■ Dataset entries
Lemma App1_run_without_input env w key uri :
  secrets env !! "OPENAI_API_KEY" = Some key ->
  secrets env !! "MONGODB_URI" = Some uri ->
  mongo_startup env = None ->
  truthy (chat_input env) = false ->
  let sid := App1.current_session_id env w in
  let buffer := App1.buffer_on_entry env w in
  exists w',
    App1.script env w = (Returned tt, w')
    /\ messages (session_state w') = Some buffer
    /\ session_id (session_state w') = Some sid
    /\ collection w' = collection w
    /\ trace w'
       = trace w ++
         [PageConfig; MongoConnect uri;
          Log (LogInfo "MongoDB connected successfully"); StTitle; StCaption] ++
         match messages (session_state w) with
         | Some _ => []
         | None => [Find sid]
         end ++
         map display buffer ++ [StDivider; StWarning].
Proof.
  intros Hkey Huri Hmongo Hfalsy sid buffer. subst sid buffer.
  assert (Hin : chat_input env = Some [] \/ chat_input env = None).
  { destruct (chat_input env) as [[| c text] |]; [by left | done | by right]. }
  assert (Hempty : str_truthy [] = false) by done.
  destruct Hin as [Hin | Hin]; split_session1 w;
    (eexists; split; [run |]); (split; [done |]); (split; [done |]);
    (split; [done |]); trace_eq.
Qed.

(** X3. A run with nothing submitted, whether the chat box returns [None]
    or the empty string, falls through the turn in both variants: the buffer
    is the one on entry (created empty, or loaded, when there was none), the
    history is drawn again in order, and the run sends no request, raises no
    [st.error] and writes nothing to the collection. *)
Theorem run_without_input_only_redraws :
  forall (env : Env) (w : World) (key : str),
    secrets env !! "OPENAI_API_KEY" = Some key ->
    truthy (chat_input env) = false ->
    (let buffer := default [] (messages (session_state w)) in
     exists w',
       App.script env w = (Returned tt, w')
       /\ messages (session_state w') = Some buffer
       /\ chat_messages (trace w') = chat_messages (trace w) ++ buffer
       /\ provider_requests (trace w') = provider_requests (trace w)
       /\ st_errors (trace w') = st_errors (trace w))
    /\
    (forall uri : str,
       secrets env !! "MONGODB_URI" = Some uri ->
       mongo_startup env = None ->
       let buffer := App1.buffer_on_entry env w in
       exists w',
         App1.script env w = (Returned tt, w')
         /\ messages (session_state w') = Some buffer
         /\ chat_messages (trace w') = chat_messages (trace w) ++ buffer
         /\ provider_requests (trace w') = provider_requests (trace w)
         /\ st_errors (trace w') = st_errors (trace w)
         /\ store_inserts (trace w') = store_inserts (trace w)
         /\ collection w' = collection w).
Proof.
  intros env w key Hkey Hfalsy. split.
  - intros buffer.
    destruct (App_run_without_input env w key Hkey Hfalsy)
      as (w' & Hrun & Hbuf & _ & Htrace).
    exists w'. split; [done |]. split; [done |]. rewrite Htrace.
    by trace_simpl.
  - intros uri Huri Hmongo buffer.
    destruct (App1_run_without_input env w key uri Hkey Huri Hmongo Hfalsy)
      as (w' & Hrun & Hbuf & _ & Hcoll & Htrace).
    exists w'. split; [done |]. split; [done |]. rewrite Htrace.
    by destruct (messages (session_state w)); trace_simpl.
Qed.

Lemma run_without_input_only_redraws_witness :
  let w :=
    with_session fresh_world
      (with_messages (session_state fresh_world)
         (Some [{| role := "user"; content := lit "hi" |}])) in
  (exists w',
     App.script (sample_env (Some []) (fun _ => inl OtherException)) w
     = (Returned tt, w')
     /\ chat_messages (trace w') = [{| role := "user"; content := lit "hi" |}])
  /\ (exists w',
        App1.script (sample_env None (fun _ => inl OtherException)) w
        = (Returned tt, w')
        /\ chat_messages (trace w')
           = [{| role := "user"; content := lit "hi" |}]).
Proof.
  intros w. split.
  - destruct (run_without_input_only_redraws
                (sample_env (Some []) (fun _ => inl OtherException)) w
                (lit "sk-test")) as [Happ _]; [reflexivity | reflexivity |].
    destruct Happ as (w' & Hrun & _ & Hdrawn & _).
    exists w'. split; [exact Hrun | exact Hdrawn].
  - destruct (run_without_input_only_redraws
                (sample_env None (fun _ => inl OtherException)) w
                (lit "sk-test")) as [_ Happ1]; [reflexivity | reflexivity |].
    destruct (Happ1 (lit "mongodb://localhost:27017"))
      as (w' & Hrun & _ & Hdrawn & _); [reflexivity | reflexivity |].
    exists w'. split; [exact Hrun | exact Hdrawn].
Defined.
(** * HFT-Orderbook-Engine: the matching core, embedded and checked

    A shallow embedding of the single-instrument matching core of the
    repository: [Order] (Order.h), [RiskManager] (RiskManager.h),
    [LockFreeQueue] (LockFreeQueue.h), [ObjectPool] (ObjectPool.h),
    [AsyncJournaler] (Journaler.h) and [Orderbook] (Orderbook.h,
    Orderbook.cpp).

    Conventions of the embedding.
    - Integers are [Z]; where the C++ does unsigned arithmetic on a
      [Quantity] the wrap-around is written out with [wrapQ].
    - A [std::shared_ptr<Order>] is an address ([N]) into a [Heap.t]; the
      Order objects live in the heap, so the pool, the FIFOs and the id
      index share them as the code does.
    - Code that may throw, run into undefined behaviour or loop for ever
      returns an [outcome]; loops that are not structurally bounded take
      fuel and answer [OutOfFuel] when it is used up.
    - The matcher thread is modelled on its own: producers and the
      journal writer act between its steps, not during them. *)

From stdpp Require Import base numbers option list gmap.
From Stdlib Require Import ZArith Lia.

Local Open Scope Z_scope.

(** ** Usings.h *)

(** Modelled from the spec: Usings.h is not among the sources. Section 3 of
    the specification makes [Price], [Quantity] and [OrderId] fixed-width
    integers; ObjectPool.h asserts [sizeof(PriceLevel) == 64] for a struct
    that holds one [Price], one [Quantity], three [uint32_t] and 44 bytes,
    which leaves four bytes for each of the two. Prices are only compared,
    never computed with, so their signedness plays no role here. *)
Abbreviation Price := Z.
Abbreviation Quantity := Z.
Abbreviation OrderId := Z.

Definition Quantity_modulus : Z := 2 ^ 32.

(** Unsigned [Quantity] arithmetic: the result of [+=] and [-=] is taken
    modulo [2^32]. *)
Definition wrapQ (z : Z) : Z := z mod Quantity_modulus.

(** Modelled from the spec: Side.h and OrderType.h are not among the
    sources; the enumerators are the ones the sources use
    ([Side::Buy], [Side::Sell], [OrderType::Market], ...). *)
Inductive Side := Buy | Sell.

Inductive OrderType := GoodTillCancel | FillAndKill | FillOrKill | Market.

#[global] Instance Side_eq_dec : EqDecision Side.
Proof. solve_decision. Defined.

#[global] Instance OrderType_eq_dec : EqDecision OrderType.
Proof. solve_decision. Defined.

(** ** Outcomes of a call *)

Inductive fault :=
  | LogicError   (* std::logic_error thrown by Order *)
  | OutOfRange   (* std::out_of_range thrown by std::map::at *)
  | Undefined.   (* undefined behaviour: front() of an empty list, a null
                    or foreign pointer or iterator *)

Inductive outcome (A : Type) :=
  | Done (a : A)
  | Fault (f : fault)
  | OutOfFuel.

Arguments Done {A} a.
Arguments Fault {A} f.
Arguments OutOfFuel {A}.

#[global] Instance outcome_ret : MRet outcome := fun A a => Done a.

#[global] Instance outcome_bind : MBind outcome := fun A B k c =>
  match c with
  | Done a => k a
  | Fault f => Fault f
  | OutOfFuel => OutOfFuel
  end.

(** [need f o]: the value of [o], or the fault [f] when there is none. *)
Definition need {A : Type} (f : fault) (o : option A) : outcome A :=
  match o with
  | Some a => Done a
  | None => Fault f
  end.

(** ** Order.h *)

Module Order.

Record t := mk {
  orderType_ : OrderType;
  orderId_ : OrderId;
  side_ : Side;
  price_ : Price;
  initialQuantity_ : Quantity;
  remainingQuantity_ : Quantity
}.

(** [Order() = default] under [new T()]: every member is zero. The
    enumerator of value zero is taken to be the first one listed. *)
Definition zero : t := mk GoodTillCancel 0 Buy 0 0 0.

Definition GetOrderId (o : t) : OrderId := orderId_ o.
Definition GetSide (o : t) : Side := side_ o.
Definition GetPrice (o : t) : Price := price_ o.
Definition GetOrderType (o : t) : OrderType := orderType_ o.
Definition GetInitialQuantity (o : t) : Quantity := initialQuantity_ o.
Definition GetRemainingQuantity (o : t) : Quantity := remainingQuantity_ o.

Definition GetFilledQuantity (o : t) : Quantity :=
  wrapQ (GetInitialQuantity o - GetRemainingQuantity o).

Definition IsFilled (o : t) : bool :=
  bool_decide (GetRemainingQuantity o = 0).

Definition Fill (quantity : Quantity) (o : t) : outcome t :=
  if bool_decide (quantity > GetRemainingQuantity o) then Fault LogicError
  else Done (mk (orderType_ o) (orderId_ o) (side_ o) (price_ o)
                (initialQuantity_ o)
                (wrapQ (remainingQuantity_ o - quantity))).

Definition ToGoodTillCancel (price : Price) (o : t) : outcome t :=
  if bool_decide (GetOrderType o <> Market) then Fault LogicError
  else Done (mk GoodTillCancel (orderId_ o) (side_ o) price
                (initialQuantity_ o) (remainingQuantity_ o)).

Definition Reset (orderType : OrderType) (orderId : OrderId) (side : Side)
    (price : Price) (quantity : Quantity) (_ : t) : t :=
  mk orderType orderId side price quantity quantity.

End Order.

(** ** RiskManager.h *)

Module RiskManager.

Record Config := mkConfig {
  maxOrderQuantity : Quantity;
  maxPrice : Price;
  minPrice : Price
}.

Definition Config_default : Config := mkConfig 10000 1000000 1.

Inductive Result := Allowed | RejectedMaxQty | RejectedPriceRange.

#[global] Instance Result_eq_dec : EqDecision Result.
Proof. solve_decision. Defined.

Definition CheckOrder (config_ : Config) (order : Order.t) : Result :=
  if bool_decide (Order.GetInitialQuantity order > maxOrderQuantity config_)
  then RejectedMaxQty
  else if bool_decide (Order.GetOrderType order <> Market)
  then
    if bool_decide (Order.GetPrice order > maxPrice config_)
       || bool_decide (Order.GetPrice order < minPrice config_)
    then RejectedPriceRange
    else Allowed
  else Allowed.

End RiskManager.

(** ** LockFreeQueue.h *)

Module LockFreeQueue.

Section Queue.
Context {T : Type}.
(** * DJZ-Speak: the audio post-processing pipeline of [src/audio_processor.py]

    A shallow embedding of [AudioProcessor]'s effect chain
    ([apply_robotic_effects] and its three stages) and of the utility
    operations [normalize_audio], [adjust_speed] and [concatenate_audio].

    - Python exceptions are values of [result]; a [try ... except Exception]
      block is a [match] on the result of its body.
    - [self.logger] is a writer: every function returns the list of records
      it logged next to its value.
    - numpy's float64 arithmetic is Rocq's primitive binary64 [float].
    - pydub's [AudioSegment] is a record of format metadata and samples; the
      library's DSP methods are the fields of the class [Pydub], so that the
      statements about the control flow of the repository hold for every
      implementation of the library.  A reference implementation of these
      methods is given in [RefPydub]; decoding and resampling stay
      abstract throughout. *)

From Stdlib Require Import ZArith List Lia Bool Ascii String.
From Stdlib Require Import PrimFloat FloatOps SpecFloat FloatAxioms.
From Stdlib Require Uint63.
Import ListNotations.
Open Scope string_scope.
Open Scope list_scope.
Open Scope Z_scope.

Set Implicit Arguments.

(* ================================================================== *)
(** ** Python values: exceptions, logging *)

Inductive exn : Type :=
| ValueError (msg : string)
| ZeroDivisionError
| IndexError
| OverflowError
| KeyError
| AudioopError (msg : string)
| CouldntDecodeError.

(** The outcome of evaluating a Python expression. *)
Inductive result (A : Type) : Type :=
| Ok (a : A)
| Raise (e : exn).
Arguments Ok {A} a.
Arguments Raise {A} e.

Definition rbind {A B} (r : result A) (k : A -> result B) : result B :=
  match r with
  | Ok a => k a
  | Raise e => Raise e
  end.

Definition rmap {A B} (f : A -> B) (r : result A) : result B :=
  rbind r (fun a => Ok (f a)).

Definition to_option {A} (r : result A) : option A :=
  match r with Ok a => Some a | Raise _ => None end.

Inductive level : Type := WARNING | ERROR.

(** One call of [self.logger.warning] or [self.logger.error]: the fixed
    part of the f-string and the exception interpolated into it. *)
Record log_record : Type := LogRecord {
  lvl : level;
  text : string;
  cause : option exn
}.

(** A computation that logs: its value and the records in order. *)
Definition Logged (A : Type) : Type := (A * list log_record)%type.

Definition ret {A} (a : A) : Logged A := (a, []).

Definition bind {A B} (c : Logged A) (k : A -> Logged B) : Logged B :=
  let (a, l1) := c in
  let (b, l2) := k a in
  (b, l1 ++ l2).

Definition log_then {A} (r : log_record) (a : A) : Logged A := (a, [r]).

Declare Scope logged_scope.
Delimit Scope logged_scope with logged.
Notation "x <- c ;; k" := (bind c (fun x => k))
  (at level 61, c at next level, right associativity) : logged_scope.

Definition warning (msg : string) (e : exn) : log_record :=
  LogRecord WARNING msg (Some e).
Definition error (msg : string) (e : exn) : log_record :=
  LogRecord ERROR msg (Some e).

(* ================================================================== *)
(** ** float64 helpers *)

(** Conversion of a machine integer to float64 (exact for the sample
    ranges, which stay below 2^53). *)
Definition of_int (z : Z) : float :=
  if z <? 0 then PrimFloat.opp (PrimFloat.of_uint63 (Uint63.of_Z (- z)))
  else PrimFloat.of_uint63 (Uint63.of_Z z).

(** The integer part of a finite float, rounding toward zero; [None] for
    NaN and the infinities. *)
Definition trunc (x : float) : option Z :=
  match Prim2SF x with
  | S754_zero _ => Some 0
  | S754_finite s m e =>
      let a := if 0 <=? e then Zpos m * 2 ^ e else Zpos m / 2 ^ (- e) in
      Some (if s then - a else a)
  | S754_infinity _ | S754_nan => None
  end.

(** C's [floor] followed by the cast to [int], for a finite float. *)
Definition floor (x : float) : option Z :=
  match Prim2SF x with
  | S754_zero _ => Some 0
  | S754_finite s m e =>
      Some (if 0 <=? e then (if s then - (Zpos m * 2 ^ e) else Zpos m * 2 ^ e)
            else (if s then Z.neg m else Zpos m) / 2 ^ (- e))
  | S754_infinity _ | S754_nan => None
  end.

(** Python's [int(x)] on a float. *)
Definition py_int (x : float) : result Z :=
  match Prim2SF x with
  | S754_nan => Raise (ValueError "cannot convert float NaN to integer")
  | S754_infinity _ => Raise OverflowError
  | _ => match trunc x with Some z => Ok z | None => Raise OverflowError end
  end.

(* ================================================================== *)
(** ** Integer sample formats *)

(** Bounds of a signed sample of [w] bytes. *)
Definition minval (w : Z) : Z := - 2 ^ (8 * w - 1).
Definition maxval (w : Z) : Z := 2 ^ (8 * w - 1) - 1.

Definition in_range (w : Z) (s : Z) : Prop := minval w <= s <= maxval w.

Definition in_rangeb (w : Z) (s : Z) : bool :=
  (minval w <=? s) && (s <=? maxval w).

(** Saturation to the sample range. *)
Definition clamp (w : Z) (s : Z) : Z :=
  if maxval w <? s then maxval w
  else if s <? minval w then minval w
  else s.

(* ================================================================== *)
(** ** pydub's AudioSegment *)

Record AudioSegment : Type := mkSegment {
  sample_width : Z;        (* bytes per sample: 1, 2 or 4 *)
  frame_rate : Z;          (* Hz *)
  channels : Z;
  samples : list Z         (* get_array_of_samples(): interleaved *)
}.

(** [seg._spawn(data)]: new samples, same metadata. *)
Definition _spawn (seg : AudioSegment) (data : list Z) : AudioSegment :=
  mkSegment (sample_width seg) (frame_rate seg) (channels seg) data.

(** [seg._spawn(seg.raw_data, overrides={'frame_rate': r})]. *)
Definition _spawn_frame_rate (seg : AudioSegment) (r : Z) : AudioSegment :=
  mkSegment (sample_width seg) r (channels seg) (samples seg).

(** Every sample fits the declared width. *)
Definition valid (seg : AudioSegment) : Prop :=
  Forall (in_range (sample_width seg)) (samples seg).

(** The DSP methods of [AudioSegment] the processor calls.  Each may
    raise.  [apply_gain] is what [seg + db] and [seg - db] call, [append]
    what [seg + seg] calls. *)
Class Pydub : Type := {
  high_pass_filter : AudioSegment -> Z -> result AudioSegment;
  low_pass_filter : AudioSegment -> Z -> result AudioSegment;
  set_sample_width : AudioSegment -> Z -> result AudioSegment;
  apply_gain : AudioSegment -> float -> result AudioSegment;
  overlay : AudioSegment -> AudioSegment -> result AudioSegment;
  append : AudioSegment -> AudioSegment -> result AudioSegment;
  dBFS : AudioSegment -> result float
}.

(** [AudioSegment.from_wav(io.BytesIO(data))]: the WAV decoder. *)
Class Decoder : Type := {
  from_wav : list Z -> result AudioSegment
}.

(** [seg.set_frame_rate(r)]: the resampler. *)
Class Resampler : Type := {
  set_frame_rate : AudioSegment -> Z -> result AudioSegment
}.

(** [np.tanh]: its last bits depend on the numpy build, so it is a
    parameter of the development. *)
Class Numpy : Type := {
  np_tanh : float -> float
}.

(* ================================================================== *)
(** ** The effects configuration ([config_manager.get_effects_params()])

    A Python dict read with [.get(key, default)]: a missing key is [None]
    and the default is applied where the code applies it. *)

Record FilterParams : Type := mkFilter {
  enable : option bool;
  low_cutoff : option Z;
  high_cutoff : option Z
}.
Lemma selectUops_spec (cfg : MicroArchConfig) (rbEmpty : bool)
    (IDQ : list LaminatedUop) :
  forall acc last idx merges sel,
  mergesWithinIssueWidth cfg IDQ ->
  Z.of_nat (length acc) <= issueWidth cfg ->
  selectUops cfg rbEmpty IDQ acc last idx merges = Some sel ->
  Z.of_nat (length (renamerUops sel)) <= issueWidth cfg
  /\ exists taken, IDQ = taken ++ sel_IDQ sel.
Proof.
  induction IDQ as [|lamUop rest IH]; intros acc last idx merges sel Hm Hacc Hrun;
    simpl in Hrun.
  { simplify_eq. split; [done|]. by exists []. }
  apply Forall_cons in Hm as [Hm0 Hm].
  destruct (getUnfusedUops lamUop) as [|first others] eqn:Hun; [done|].
  apply Forall_cons in Hm0 as [Hfirst _].
  assert (Htake :
    (if isFirstUopOfInstr (u_prop first) && isSerializingInstr (u_instr first)
        && negb rbEmpty
     then Some {| renamerUops := acc; sel_IDQ := lamUop :: rest;
                  lastRegMergeIssued := last; sel_idx_iter := idx;
                  regMergeUops := merges |}
     else if issueWidth cfg
             <? Z.of_nat (length acc + length (getFusedUops lamUop))
          then Some {| renamerUops := acc; sel_IDQ := lamUop :: rest;
                       lastRegMergeIssued := last; sel_idx_iter := idx;
                       regMergeUops := merges |}
          else selectUops cfg rbEmpty rest (acc ++ getFusedUops lamUop)
                 last idx merges) = Some sel ->
    Z.of_nat (length (renamerUops sel)) <= issueWidth cfg
    /\ exists taken, lamUop :: rest = taken ++ sel_IDQ sel).
  { intros H.
    destruct (isFirstUopOfInstr (u_prop first)
              && isSerializingInstr (u_instr first) && negb rbEmpty).
    { simplify_eq. split; [done|]. by exists []. }
    destruct (issueWidth cfg <? _) eqn:Hw.
    { simplify_eq. split; [done|]. by exists []. }
    apply Z.ltb_ge in Hw.
    apply IH in H as [H1 [taken H2]]; [|done|rewrite length_app; lia].
    split; [done|]. exists (lamUop :: taken). by rewrite H2. }
  destruct (isFirstUopOfInstr (u_prop first)
            && nonempty (regMergeUopPropertiesList (u_instr first)));
    [|by apply Htake].
  destruct (nonempty acc) eqn:Hne.
  { simplify_eq. split; [done|]. by exists []. }
  destruct (bool_decide (last = Some (u_idx first))); [by apply Htake|].
  simplify_eq. simpl. destruct acc; [|done]. simpl.
  rewrite mergeUopsOf_length. split; [done|]. by exists [].
Qed.

Lemma preDecodeBlock_length (cfg : MicroArchConfig)
    (curBlock : list InstrInstance) :
  forall q,
  Z.of_nat (length (preDecodeBlock cfg curBlock q).2)
  <= Z.max (Z.of_nat (length q)) (preDecodeWidth cfg).
Proof.
  induction curBlock as [|instrI rest IH]; intros q; simpl; [lia|].
  destruct (Z.of_nat (length q) <? preDecodeWidth cfg) eqn:Hw; simpl; [|lia].
  destruct (instrInstanceCrosses16ByteBoundary instrI); simpl; [lia|].
  apply Z.ltb_lt in Hw. specialize (IH (q ++ [instrI])).
  rewrite length_app in IH. simpl in IH. lia.
Qed.

Lemma preDecodeGroup_length (cfg : MicroArchConfig) (pd : PreDecoder) :
  instructionQueue (preDecodeGroup cfg pd) = instructionQueue pd
  /\ Z.of_nat (length (preDecQueue (preDecodeGroup cfg pd)))
     <= Z.max (Z.of_nat (length (preDecQueue pd)) + 1) (preDecodeWidth cfg).
Proof.
  unfold preDecodeGroup.
  set (q0 := match partialInstrI pd with
             | Some instrI => preDecQueue pd ++ [instrI]
             | None => preDecQueue pd
             end).
  assert (Hq0 : Z.of_nat (length q0) <= Z.of_nat (length (preDecQueue pd)) + 1).
  { unfold q0. destruct (partialInstrI pd); [rewrite length_app; simpl|]; lia. }
  destruct (B16BlockQueue pd) as [|curBlock rest]; simpl; [split; [done|lia]|].
  pose proof (preDecodeBlock_length cfg curBlock q0) as Hlen.
  destruct (preDecodeBlock cfg curBlock q0) as [b q1]. simpl in Hlen.
  destruct b as [|instrI [|? ?]]; simpl; try (split; [done|lia]).
  destruct (instrInstanceCrosses16ByteBoundary instrI
            && ((Z.of_nat (length q1) <? 5)
                || (offsetOfNominalOpcode instrI >=? 16)));
    simpl; split; try done; lia.
Qed.

(** The instruction queue and the predecode queue together never hold more
    than [IQWidth] instructions. *)
Lemma PreDecoder_cycle_IQ (cfg : MicroArchConfig) (clock : Z) (pd : PreDecoder) :
  1 <= preDecodeWidth cfg ->
  Z.of_nat (length (instructionQueue pd) + length (preDecQueue pd))
  <= IQWidth cfg ->
  Z.of_nat (length (instructionQueue (PreDecoder_cycle cfg clock pd))
            + length (preDecQueue (PreDecoder_cycle cfg clock pd)))
  <= IQWidth cfg.
Proof.
  intros Hw Hinv. unfold PreDecoder_cycle.
  destruct (stalled pd =? 0); simpl; [|done].
  destruct (bool_decide (preDecQueue pd = []) && _ && _) eqn:Hg.
  - apply andb_true_iff in Hg as [Hg Hroom].
    apply andb_true_iff in Hg as [Hempty _].
    apply bool_decide_eq_true in Hempty. apply Z.leb_le in Hroom.
    destruct (preDecodeGroup_length cfg pd) as [Hiq Hq].
    rewrite Hempty in Hq. simpl in Hq.
    destruct (stalled (preDecodeGroup cfg pd) =? 0); simpl.
    + rewrite length_app, length_map, Hiq. lia.
    + rewrite Hiq. lia.
  - destruct (stalled pd =? 0); simpl; [|done].
    rewrite length_app, length_map. lia.
Qed.



(** * Further properties of the modelled code *)

(** ** The predecoder and the instruction queue *)

Lemma PreDecoder_cycle_appends (cfg : MicroArchConfig) (clock : Z)
    (pd : PreDecoder) :
  exists new,
    instructionQueue (PreDecoder_cycle cfg clock pd)
    = instructionQueue pd ++ new
    /\ Forall (fun instrI => predecoded instrI = Some clock) new.
Proof.
  unfold PreDecoder_cycle.
  destruct (stalled pd =? 0); simpl; [|exists []; by rewrite app_nil_r].
  assert (Hflush : forall pd0 : PreDecoder,
    instructionQueue pd0 = instructionQueue pd ->
    exists new,
      instructionQueue
        (if stalled pd0 =? 0
         then {| B16BlockQueue := B16BlockQueue pd0;
                 instructionQueue :=
                   instructionQueue pd0
                   ++ map (set_predecoded clock) (preDecQueue pd0);
                 preDecQueue := []; stalled := stalled pd0;
                 partialInstrI := partialInstrI pd0 |}
         else pd0)
      = instructionQueue pd ++ new
      /\ Forall (fun instrI => predecoded instrI = Some clock) new).
  { intros pd0 Hq. destruct (stalled pd0 =? 0); simpl.
    - eexists. rewrite Hq. split; [done|].
      apply Forall_forall. intros x Hx. apply list_elem_of_In in Hx.
      apply in_map_iff in Hx as (y & <- & _). done.
    - exists []. by rewrite app_nil_r. }
  destruct (bool_decide (preDecQueue pd = []) && _ && _).
  - apply Hflush. apply preDecodeGroup_length.
  - by apply Hflush.
Qed.
(** * AI Studio "Nano Banana" style-fusion page: request orchestration

    A shallow embedding of [index.tsx]: the page state (module-level
    variables and the DOM properties the script reads or writes), the
    event handlers as resumable computations that suspend at each
    [await], and the properties of the submit, upload, gallery and
    start-up paths. *)

From Stdlib Require Import Ascii String NArith.
From stdpp Require Import base option list strings relations.

(** ** JavaScript strings

    A string is held as the UTF-8 bytes of its code points.  Splitting at
    a comma, testing a prefix in ASCII, appending and testing emptiness
    are on these bytes what they are on the code units. *)

Module Js.

(** The string of the bytes of given codes. *)
Definition bytes (codes : list N) : string :=
  fold_right (λ c s, String (ascii_of_N c) s) EmptyString codes.

(** The code points that [String.prototype.trim] strips (WhiteSpace and
    LineTerminator of ECMAScript), each as its UTF-8 bytes: U+0009 to
    U+000D, U+0020, U+00A0, U+1680, U+2000 to U+200A, U+2028, U+2029,
    U+202F, U+205F, U+3000 and U+FEFF. *)
Definition white_space_units : list string :=
  Eval vm_compute in
    bytes <$>
      [[9]; [10]; [11]; [12]; [13]; [32];
       [194; 160];
       [225; 154; 128];
       [226; 128; 128]; [226; 128; 129]; [226; 128; 130]; [226; 128; 131];
       [226; 128; 132]; [226; 128; 133]; [226; 128; 134]; [226; 128; 135];
       [226; 128; 136]; [226; 128; 137]; [226; 128; 138];
       [226; 128; 168]; [226; 128; 169];
       [226; 128; 175];
       [226; 129; 159];
       [227; 128; 128];
       [239; 187; 191]]%N.

Definition is_unit (w : string) : bool :=
  existsb (String.eqb w) white_space_units.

■ PROBLEM TO WORK ON
Beginning with the line that has "(** [seg._spawn(data)]: new" and ending with the line that has "enable : option bool;", set down the lines above exactly and include no others.

■ TASK ANSWER
(** [seg._spawn(data)]: new samples, same metadata. *)
Definition _spawn (seg : AudioSegment) (data : list Z) : AudioSegment :=
  mkSegment (sample_width seg) (frame_rate seg) (channels seg) data.

(** [seg._spawn(seg.raw_data, overrides={'frame_rate': r})]. *)
Definition _spawn_frame_rate (seg : AudioSegment) (r : Z) : AudioSegment :=
  mkSegment (sample_width seg) r (channels seg) (samples seg).

(** Every sample fits the declared width. *)
Definition valid (seg : AudioSegment) : Prop :=
  Forall (in_range (sample_width seg)) (samples seg).

(** The DSP methods of [AudioSegment] the processor calls.  Each may
    raise.  [apply_gain] is what [seg + db] and [seg - db] call, [append]
    what [seg + seg] calls. *)
Class Pydub : Type := {
  high_pass_filter : AudioSegment -> Z -> result AudioSegment;
  low_pass_filter : AudioSegment -> Z -> result AudioSegment;
  set_sample_width : AudioSegment -> Z -> result AudioSegment;
  apply_gain : AudioSegment -> float -> result AudioSegment;
  overlay : AudioSegment -> AudioSegment -> result AudioSegment;
  append : AudioSegment -> AudioSegment -> result AudioSegment;
  dBFS : AudioSegment -> result float
}.

(** [AudioSegment.from_wav(io.BytesIO(data))]: the WAV decoder. *)
Class Decoder : Type := {
  from_wav : list Z -> result AudioSegment
}.

(** [seg.set_frame_rate(r)]: the resampler. *)
Class Resampler : Type := {
  set_frame_rate : AudioSegment -> Z -> result AudioSegment
}.

(** [np.tanh]: its last bits depend on the numpy build, so it is a
    parameter of the development. *)
Class Numpy : Type := {
  np_tanh : float -> float
}.

(* ================================================================== *)
(** ** The effects configuration ([config_manager.get_effects_params()])

    A Python dict read with [.get(key, default)]: a missing key is [None]
    and the default is applied where the code applies it. *)

Record FilterParams : Type := mkFilter {
  enable : option bool;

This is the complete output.